Makahiki 1778… “Arrival of Lono (Captain Cook)”
This story is taken from “Ka Mooolelo Hawaii,” a collection of essays written in the 1830s by Native Hawaiian students at Lahainaluna School for Reverend Sheldon Dibble. Dibble published them in book -form in 1838. These essays were translated from Hawaiian to English by Dorothy M. Kahananui, who republished the book in 1984.
Lono (Captain Cook) anchored off Waimea, Kaua‘i. He arrived in January, in the year of our Lord, 1778. Kaneoneo and Keawe were the ruling chiefs of Kaua‘i at that time. They arrived at Waimea at night. When daylight came, the people on land saw the remarkable thing floating offshore and they shrieked loudly.
They said to each other, “What in the world is that large branching thing!” Someone said, “It’s a forest which has moved into the ocean (sea).” And there was great excitement.

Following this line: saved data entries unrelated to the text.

(** * Director v3.3: workflow state machine, content transformer and
      content-generation stage

    A shallow embedding of
    - [src/workflows/state_machine.py]   (WorkflowOrchestrator),
    - [src/utils/content_transformer.py] (ContentTransformer),
    - [src/agents/director.py]           (layout selection, the strawman
                                          stages, the CONTENT_GENERATION
                                          branch and the request built for
                                          the text service),
    - [src/utils/text_service_client.py] (the request sent to the service),
    - [checkpoint_manager.py]            (the stage order),
    together with the properties stated about them. *)

From Stdlib Require Import ZArith List String Ascii Bool Lia.
From Stdlib Require Import Numbers.DecimalString.
From stdpp Require Import base list gmap.

Local Open Scope Z_scope.

(** ** Python values used by the code *)

Module Py.

(** A Python [str] is a sequence of Unicode code points; [len], slicing and
    indexing count code points, so a character is its code point. *)
Definition char := N.
Definition pystr := list char.

Definition str (s : string) : pystr :=
  map N_of_ascii (list_ascii_of_string s).

Definition len {A} (s : list A) : Z := Z.of_nat (length s).

(** [s[:k]]: a negative bound counts from the end. *)
Definition slice_to {A} (s : list A) (k : Z) : list A :=
  if 0 <=? k then take (Z.to_nat k) s
  else take (Z.to_nat (len s + k)) s.

(** [s[k:]] for a non-negative literal [k]. *)
Definition slice_from {A} (s : list A) (k : nat) : list A := drop k s.

Definition char_eqb (a b : char) : bool := N.eqb a b.

Fixpoint startswith (sub s : pystr) : bool :=
  match sub, s with
  | [], _ => true
  | _ :: _, [] => false
  | a :: sub', b :: s' => char_eqb a b && startswith sub' s'
  end.

(** [s.rfind(sub)]: the highest index at which [sub] occurs, or [-1]. *)
Fixpoint rfind_from (sub s : pystr) (i last : Z) : Z :=
  match s with
  | [] => if startswith sub [] then i else last
  | _ :: s' => rfind_from sub s' (i + 1) (if startswith sub s then i else last)
  end.

Definition rfind (s sub : pystr) : Z := rfind_from sub s 0 (-1).

(** [s.find(sub)]: the lowest index at which [sub] occurs, or [-1]. *)
Fixpoint find_from (sub s : pystr) (i : Z) : Z :=
  if startswith sub s then i
  else match s with
       | [] => -1
       | _ :: s' => find_from sub s' (i + 1)
       end.

Definition find (s sub : pystr) : Z := find_from sub s 0.

(** [sub in s] *)
Definition contains (sub s : pystr) : bool := 0 <=? find s sub.

(** Characters for which [str.isspace] holds; [str.strip()] removes them. *)
Definition isspace (c : char) : bool :=
  let n := Z.of_N c in
  ((9 <=? n) && (n <=? 13)) || ((28 <=? n) && (n <=? 32))
  || (n =? 133) || (n =? 160) || (n =? 5760)
  || ((8192 <=? n) && (n <=? 8202))
  || (n =? 8232) || (n =? 8233) || (n =? 8239) || (n =? 8287) || (n =? 12288).

Fixpoint lstrip (s : pystr) : pystr :=
  match s with
  | c :: s' => if isspace c then lstrip s' else s
  | [] => []
  end.

Definition rstrip (s : pystr) : pystr := rev (lstrip (rev s)).

Definition strip (s : pystr) : pystr := rstrip (lstrip s).

(** [s.split(sep)] for a one-character separator. *)
Fixpoint split_char (sep : char) (s : pystr) : list pystr :=
  match s with
  | [] => [[]]
  | c :: s' =>
      if char_eqb c sep then [] :: split_char sep s'
      else match split_char sep s' with
           | w :: ws => (c :: w) :: ws
           | [] => [[c]]
           end
  end.

(** [s.split(sep, 1)] for a one-character separator. *)
Fixpoint split_once (sep : char) (s : pystr) : list pystr :=
  match s with
  | [] => [[]]
  | c :: s' =>
      if char_eqb c sep then [[]; s']
      else match split_once sep s' with
           | w :: ws => (c :: w) :: ws
           | [] => [[c]]
           end
  end.

(** [sep.join(l)] *)
Fixpoint join (sep : pystr) (l : list pystr) : pystr :=
  match l with
  | [] => []
  | [x] => x
  | x :: l' => x ++ sep ++ join sep l'
  end.

(** [str(n)] for an integer. *)
Definition str_of_int (n : Z) : pystr := str (NilZero.string_of_int (Z.to_int n)).

(** *** Binary64 arithmetic, as far as [max_chars * 0.7] needs it

    A finite double is [(-1)^neg * mant * 2^expo] with [0 <= mant <= 2^53].
    Products of an integer and [0.7] are never subnormal.  The exponent is
    unbounded here: for an integer of magnitude [2^1024] or more CPython
    raises [OverflowError] at the conversion, so the model stands for the
    code only below that. *)
Record float := Float { f_neg : bool; f_mant : Z; f_exp : Z }.

(** Round [m * 2^e] (with [0 <= m]) to 53 significant bits, ties to even. *)
Definition round53 (m e : Z) : Z * Z :=
  if m <? 2 ^ 53 then (m, e)
  else
    let sh := Z.log2 m - 52 in
    let q := Z.shiftr m sh in
    let r := m mod 2 ^ sh in
    let half := 2 ^ (sh - 1) in
    let up := (half <? r) || ((r =? half) && Z.odd q) in
    ((if up then q + 1 else q), e + sh).

Definition float_of_int (n : Z) : float :=
  let '(m, e) := round53 (Z.abs n) 0 in Float (n <? 0) m e.

Definition fmul (a b : float) : float :=
  let '(m, e) := round53 (f_mant a * f_mant b) (f_exp a + f_exp b) in
  Float (xorb (f_neg a) (f_neg b)) m e.

(** The literal [0.7], i.e. [0x1.6666666666666p-1]. *)
Definition f0_7 : float := Float false 6305039478318694 (-53).

(** [d > x] for an integer [d] and a float [x]; Python compares exactly. *)
Definition int_gt_float (d : Z) (x : float) : bool :=
  let v := if f_neg x then - f_mant x else f_mant x in
  if 0 <=? f_exp x then v * 2 ^ f_exp x <? d
  else v <? d * 2 ^ (- f_exp x).

(** [n * 0.7] for an integer [n]. *)
Definition int_mul_float (n : Z) (x : float) : float := fmul (float_of_int n) x.

End Py.

Import Py.

(** ** Exceptions

    Code that may raise returns a [result]: [Ok v] for a normal return,
    [Raise e] for an exception that leaves the function. *)

Module Exc.

Inductive exn : Set :=
| KeyError (key : pystr)      (* [d[key]] on a missing key *)
| IndexError                  (* [l[i]] out of range *)
| ValueError (msg : pystr)
| Failure (msg : pystr).      (* any other [Exception] *)

Inductive result (A : Type) : Type :=
| Ok (a : A)
| Raise (e : exn).
Arguments Ok {A} a.
Arguments Raise {A} e.

Definition bind {A B} (m : result A) (k : A -> result B) : result B :=
  match m with
  | Ok a => k a
  | Raise e => Raise e
  end.

(** [d[key]] on a dictionary. *)
Definition subscript {V} (d : gmap pystr V) (key : pystr) : result V :=
  match d !! key with
  | Some v => Ok v
  | None => Raise (KeyError key)
  end.

End Exc.

Import Exc.

Notation "'let*' x ':=' m 'in' k" := (bind m (fun x => k))
  (at level 10, x name, m at level 100, k at level 200).

(** ** Data model ([src/models/agents.py], and the content models the
       transformer and the director use) *)

(** JSON-like values: what a content field of a slide may hold. *)
#[local] Set Warnings "-register-all".
Inductive pyval : Type :=
| PNone
| PBool (b : bool)
| PInt (z : Z)
| PStr (s : pystr)
| PList (l : list pyval)
| PDict (d : gmap pystr pyval).
#[local] Set Warnings "register-all".

(** A dictionary display [{k1: v1, k2: v2, ...}]: later entries win. *)
Definition dict_of {V} (entries : list (pystr * V)) : gmap pystr V :=
  fold_left (fun d entry => <[fst entry := snd entry]> d) entries ∅.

Then some chiefs bade some men set sail out in a canoe so they could see that wonderful spectacle better. They sailed till they were close to the vessel. They saw the iron sticking to the outside of the vessel. They were overjoyed at seeing so much iron. They had seen iron before that, on wood which washed ashore, but that was nothing compared to this. There was so much iron.
They went on board and saw people with white foreheads and glittering eyes, with wrinkled clothing; and the heads were angular and spoke a foreign language.
Then they thought the men were women, since their heads were like that of women of that time. They saw there was a great deal of iron on board. They stared at it in amazement.
And they returned and reported on all that they had seen and about the large amount of iron. One of the warriors heard the report. He said, “I’ll go and gather that treasure because that’s how I make my living, merely scooping up whatever I can.” The high chief agreed. Then said warrior sailed and went on board, helped himself to the iron and he was shot, and said warrior died. His name was Kapūpu‘u. The canoe fleet retreated and reported that Kapūpu‘u had been shot to death.
And that night guns were fired and fire leaped skyward. The people thought it was a god. They named it Lonomakua – Father Lono. The natives thought they should fight.
A certain chiefess – Kamuali‘i’s mother – whose name was Kamakahelei, said, “Don’t urge war against our god, placate him so the god will be kind to us.” Then Kamakahelei gave her own daughter as companion for “Lono,” Captain Cook. Lelemahoalani was the name of said woman and the foreign men slept with the women of Kaua‘i who gave themselves for iron. Later venereal disease broke out among the women and afterwards the men became infected and this awful disease spread and became the refuse pit of these islands. The first things which were spread here in Hawai‘i were sin and death. Shame on the people who spread this awful disease here.